Villemore was appointed Comptroller of the Scottish exchequer on 1 May 1555, making him receiver-general of crown revenue.

On 12 May 1559 John Scrimgeour of Myres wrote to Villemore about building work at Falkland Palace. Only the glazing of the tower windows was completed, more work would be needed to finish the chambers and galleries before Mary of Guise visited. He was repairing timberwork in the palace and stables. He was also working on new fencing, ditches, and dykes, and wanted to discuss these works with Villemore in person. The letter shows that Villemore was involved in directing the Regent's works. It is kept at the National Archives of Scotland with a group of receipts and vouchers from Villemore's comptroller accounts in 1558 and 1559.

The English ambassador in Paris, Nicholas Throckmorton heard in November 1560 that Villemore sought funds to keep a garrison on Inchkeith, even using soldiers from Dunbar Castle because of its strategic importance in the Firth of Forth. Villemore continued as comptroller until October 1561, when he returned to France. John Wishart of Pitarrow was made comptroller in his place.

During the challenge to the rule of Mary of Guise posed by the Scottish Reformation, the Lords of the Congregation complained about her French officers of state Villemore, Yves de la Rubarye, and Henri Cleutin in a manifesto of October 1559. The Earl of Arran challenged Villemore's appointment as Comptroller on 17 March 1560 because he was not Scottish. According to the English ambassador in Paris, Villemore canvassed for a stronger garrison on the fortress island of Inchkeith, claiming that soldiers were better deployed there than at Dunbar Castle. In June 1561, it was proposed that Thomas Graham should be Comptroller, and Villemore his advisor. Lord James wrote to Mary that the comptroller would see to the repair of her palaces for her return to Scotland.

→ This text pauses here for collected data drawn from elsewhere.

(** X16. In binary64 a diode on which [set_frequency] has been called
    makes the total of every circuit that lists it NaN in both parts,
    whichever update computes it. *)
Theorem diode_member_makes_total_nan (h : heap float) (c : circuit.t float)
    p f0 z0 (capacitance resistance saturation_current f f' : float) :
  valid h (circuit.component_list c) ->
  p ∈ circuit.component_list c ->
  h !! p = Some (components.set_frequency f
                   (components.Build f0 z0
                      (components.Diode capacitance resistance saturation_current))) ->
  circuit.update_impedance_series h c
  = Returns (circuit.Build (circuit.component_list c) (Complex NaN NaN)
               (circuit.frequency c))
  /\ circuit.update_impedance_parallel h c
     = Returns (circuit.Build (circuit.component_list c) (Complex NaN NaN)
                  (circuit.frequency c))
  /\ circuit.set_frequency h f' c
     = Returns (circuit.Build (circuit.component_list c) (Complex NaN NaN) f').
Proof.
  intros Hv Hin Hp.
  pose proof (elem_of_impedances _ _ _ _ Hin Hp) as Hz.
  change (components.get_impedance _)
    with (components.diode_impedance capacitance resistance saturation_current f)
    in Hz.
  rewrite diode_impedance_nan in Hz.
  assert (Hs : series_total h (circuit.component_list c) = Complex NaN NaN)
    by (unfold series_total; now apply fold_left_cadd_nan).
  assert (Hpar : parallel_total h (circuit.component_list c) = Complex NaN NaN).
  { unfold parallel_total. rewrite fold_left_cadd_nan; [apply recip_nan|].
    rewrite <- recip_nan. now apply list_elem_of_fmap_2. }
  rewrite update_impedance_series_valid, update_impedance_parallel_valid,
    set_frequency_valid by exact Hv.
  now rewrite Hs, Hpar.
Qed.

Lemma diode_member_makes_total_nan_witness :
  let d := components.set_frequency kilohertz
             (components.Build (of_int 0) (Complex (of_int 0) (of_int 2))
                (components.Diode (of_int 1) (of_int 2) (of_int 3))) in
  let h : heap float := <[1%nat := d]> ∅ in
  let c := circuit.Build [1%nat] (of_real (of_int 0)) (of_int 0) in
  circuit.update_impedance_series h c
  = Returns (circuit.Build [1%nat] (Complex NaN NaN) (of_int 0))
  /\ circuit.update_impedance_parallel h c
     = Returns (circuit.Build [1%nat] (Complex NaN NaN) (of_int 0))
  /\ circuit.set_frequency h kilohertz c
     = Returns (circuit.Build [1%nat] (Complex NaN NaN) kilohertz).
Proof.
  intros d h c.
  apply (diode_member_makes_total_nan h c 1%nat (of_int 0)
           (Complex (of_int 0) (of_int 2)) (of_int 1) (of_int 2) (of_int 3)
           kilohertz kilohertz).
  - repeat constructor; eexists; reflexivity.
  - repeat constructor.
  - reflexivity.
Defined.

End MoreTotals.

(** ** Instances of the further properties *)

Lemma set_frequency_caches_parallel_total_witness :
  exists c',
    circuit.set_frequency two_resistors kilohertz
      (circuit.Build [1%nat; 2%nat] (of_real (of_int 2)) (of_int 0)) = Returns c'
    /\ circuit.component_list c' = [1%nat; 2%nat]
    /\ circuit.frequency c' = kilohertz
    /\ circuit.get_circuit_impedance c'
       = recip (fold_left cadd (recip <$> impedances two_resistors [1%nat; 2%nat])
                  (of_real (of_int 0))).
Proof.
  apply (set_frequency_caches_parallel_total two_resistors kilohertz
           (circuit.Build [1%nat; 2%nat] (of_real (of_int 2)) (of_int 0))).
  repeat constructor; eexists; reflexivity.
Defined.

Lemma update_series_after_set_frequency_witness :
  circuit.set_frequency two_resistors kilohertz
    (circuit.Build [1%nat; 2%nat] (of_real (of_int 2)) (of_int 0))
    ≫= circuit.update_impedance_series two_resistors
  = Returns (circuit.Build [1%nat; 2%nat]
               (fold_left cadd (impedances two_resistors [1%nat; 2%nat])
                  (of_real (of_int 0)))
               kilohertz).
Proof.
  apply (update_series_after_set_frequency two_resistors kilohertz
           (circuit.Build [1%nat; 2%nat] (of_real (of_int 2)) (of_int 0))).
  repeat constructor; eexists; reflexivity.
Defined.

Lemma add_all_appends_witness :
  exists c',
    circuit.add_all circuit.add_component_in_series two_resistors
      [2%nat; 1%nat; 2%nat]
      (circuit.Build [1%nat] (of_real (of_int 1)) kilohertz)
    = Returns c'
    /\ circuit.component_list c' = [1%nat] ++ [2%nat; 1%nat; 2%nat]
    /\ circuit.frequency c' = kilohertz.
Proof.
  apply (add_all_appends true two_resistors [2%nat; 1%nat; 2%nat]
           (circuit.Build [1%nat] (of_real (of_int 1)) kilohertz)).
  repeat constructor; eexists; reflexivity.
Defined.

Lemma add_component_in_series_adds_witness :
  exists c',
    circuit.add_component_in_series two_resistors 2%nat
      (circuit.Build [1%nat] (series_total two_resistors [1%nat]) (of_int 0))
    = Returns c'
    /\ circuit.get_circuit_impedance c'
       = cadd (series_total two_resistors [1%nat])
              (components.get_impedance (components.resistor (of_int 1))).
Proof.
  apply (add_component_in_series_adds two_resistors 2%nat
           (components.resistor (of_int 1))
           (circuit.Build [1%nat] (series_total two_resistors [1%nat]) (of_int 0))).
  - repeat constructor; eexists; reflexivity.
  - reflexivity.
  - reflexivity.
Defined.

Lemma updates_read_members_only_witness :
  let h' : heap float := <[3%nat := inductor_at_rest]> two_resistors in
  let c := circuit.Build [1%nat; 2%nat] (of_real (of_int 0)) (of_int 0) in
  circuit.update_impedance_series two_resistors c
  = circuit.update_impedance_series h' c
  /\ circuit.update_impedance_parallel two_resistors c
     = circuit.update_impedance_parallel h' c
  /\ circuit.set_frequency two_resistors kilohertz c
     = circuit.set_frequency h' kilohertz c.
Proof.
  intros h' c.
  apply (updates_read_members_only two_resistors h' kilohertz c).
  intros p Hp. cbn in Hp.
  apply elem_of_cons in Hp as [->|Hp]; [reflexivity|].
  apply elem_of_cons in Hp as [->|Hp]; [reflexivity|].
  now apply elem_of_nil in Hp.
Defined.

Lemma parallel_single_component_witness :
  exists c,
    circuit.add_component_in_parallel two_resistors_exact 1%nat circuit.new
    = Returns c
    /\ circuit.get_circuit_impedance c
       = components.get_impedance (components.resistor 3%R).
Proof.
  apply (parallel_single_component two_resistors_exact 1%nat
           (components.resistor 3%R)).
  - reflexivity.
  - intros Hz. injection Hz. lra.
Defined.

Lemma add_component_in_parallel_adds_admittance_witness :
  let c := circuit.Build [1%nat] (parallel_total two_resistors_exact [1%nat]) 0%R in
  exists c',
    circuit.add_component_in_parallel two_resistors_exact 2%nat c = Returns c'
    /\ cinv (circuit.get_circuit_impedance c')
       = cadd (cinv (circuit.get_circuit_impedance c))
              (cinv (components.get_impedance (components.resistor 3%R))).
Proof.
  intros c.
  apply (add_component_in_parallel_adds_admittance two_resistors_exact 2%nat
           (components.resistor 3%R) c).
  - repeat constructor; eexists; reflexivity.
  - reflexivity.
  - change (impedances two_resistors_exact (circuit.component_list c))
      with [Complex 3%R 0%R].
    repeat constructor. intros Hz. injection Hz. lra.
  - intros Hz. injection Hz. lra.
  - reflexivity.
  - change (impedances two_resistors_exact (circuit.component_list c))
      with [Complex 3%R 0%R].
    intros Hz. injection Hz. cbn. lra.
  - change (impedances two_resistors_exact (circuit.component_list c))
      with [Complex 3%R 0%R].
    intros Hz. injection Hz. cbn. lra.
Defined.

Lemma parallel_resistors_product_over_sum_witness :
  exists c,
    circuit.add_all circuit.add_component_in_parallel two_resistors_exact
      [1%nat; 2%nat] circuit.new = Returns c
    /\ circuit.get_circuit_impedance c = of_real (3 * 3 / (3 + 3))%R.
Proof.
  apply (parallel_resistors_product_over_sum two_resistors_exact 1%nat 2%nat
           3%R 3%R (components.resistor 3%R) (components.resistor 3%R));
    try reflexivity; lra.
Defined.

The English diplomat at the court of Mary, Queen of Scots, Thomas Randolph mentioned Villemore in his letters of November 1562. Mary had been in Aberdeenshire, campaigning against the Earl of Huntly and Villemore came to her at Dunnotar Castle. She returned south to Kinneil House, near Linlithgow, where Lord Gordon was held prisoner. Villemore was at Kinneil. Randolph felt that Villemore's reputation was not very high. It was said he was a "false flattering varlet", his wife had run away with another man in France, and he returned to Scotland to "follow his old trade of a villainous life".

Villemore was a master of the queen's household in 1563, and signed her household books. He travelled to France with Thomas Maitland, a brother of Mary's secretary William Maitland of Lethington.